● **Data shown**:
(** * QuickLink: validation, proxy and history, verified against the code

    A shallow embedding of the QuickLink URL shortener:
    - [server/routes/api.js]: [isValidUrl], [isValidSlug], the
      [POST /shorten] and [GET /test] handlers;
    - [src/components/URLShortener.jsx]: the client-side [isValidUrl],
      the history list kept in [localStorage], and the event handlers
      of the form.

    JavaScript strings are modelled as [string], every character being a
    code unit below 256 (Latin-1 range).  Platform primitives that the
    code calls ([String.prototype.trim], [new URL], [JSON.parse], the
    regular expression of the slug) are modelled in their own modules. *)

From Stdlib Require Import String Ascii List ZArith NArith Bool Lia.
Import ListNotations.
Set Warnings "-register-all".
Open Scope string_scope.

(** ** JavaScript values and strings *)

Module Js.

Definition code (c : ascii) : N := N_of_ascii c.

Definition in_range (lo hi : N) (c : ascii) : bool :=
  ((lo <=? code c) && (code c <=? hi))%N.

(** WhiteSpace and LineTerminator code points below 256: TAB, LF, VT,
    FF, CR, SPACE and NO-BREAK SPACE. *)
Definition isWhiteSpace (c : ascii) : bool :=
  in_range 9 13 c || (code c =? 32)%N || (code c =? 160)%N.

Fixpoint trimStart (s : string) : string :=
  match s with
  | EmptyString => EmptyString
  | String c rest => if isWhiteSpace c then trimStart rest else s
  end.

Fixpoint rev (s : string) : string :=
  match s with
  | EmptyString => EmptyString
  | String c rest => rev rest ++ String c EmptyString
  end.

Definition trimEnd (s : string) : string := rev (trimStart (rev s)).

(** [String.prototype.trim] *)
Definition trim (s : string) : string := trimEnd (trimStart s).

(** [s.slice(0, n)] on arrays *)
Definition slice0 {A} (n : nat) (l : list A) : list A := firstn n l.
(** * make_wheels.py: a shallow embedding and its verified properties

    The script repackages an upstream terraform release into one wheel per
    supported platform.  This development embeds the script's pure helpers
    ([normalize], [rehash], [make_message]), the version derivation, the
    static platform table and the sequential pipeline (downloads, signature
    and checksum verification, per-platform assembly) over an explicit model
    of the file system and of the external tools.

    Conventions.
    - Text is a [string] of bytes (the UTF-8 encoding of the Python [str]);
      file contents are [list byte].
    - Paths are lists of components relative to the invocation directory,
      so [Path("build").absolute()] is [["build"]].
    - External collaborators ([wget], [gpg], [shasum], the zip codec, the
      decoding of a text file and the serialization of an email message)
      are fields of an environment record; a directory walk enumerates in
      the order of the map that models the file system. *)

From Stdlib Require Import ZArith NArith Ascii String List Bool Lia.
From Stdlib Require Import DecimalString.
From Stdlib Require Strings.Byte.
From stdpp Require Import base option list strings gmap fin_maps.

Local Open Scope string_scope.
Local Open Scope list_scope.

(** ** Python string helpers *)

Module Py.

(** [sep.join(parts)] *)
Fixpoint join (sep : string) (parts : list string) : string :=
  match parts with
  | [] => ""
  | [p] => p
  | p :: rest => p +:+ sep +:+ join sep rest
  end.

(** [str(n)] for a non-negative [int]. *)
Definition str_of_N (n : N) : string :=
  NilZero.string_of_uint (N.to_uint n).

(** [int(s)] for a string of ASCII decimal digits. *)
Definition int_of_digits (s : string) : option N :=
  match NilZero.uint_of_string s with
  | Some u => Some (N.of_uint u)
  | None => None
  end.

● **Required action**: How many lines of the listing above include the word "directory"? Reply with the number alone.

● **Written answer**: 2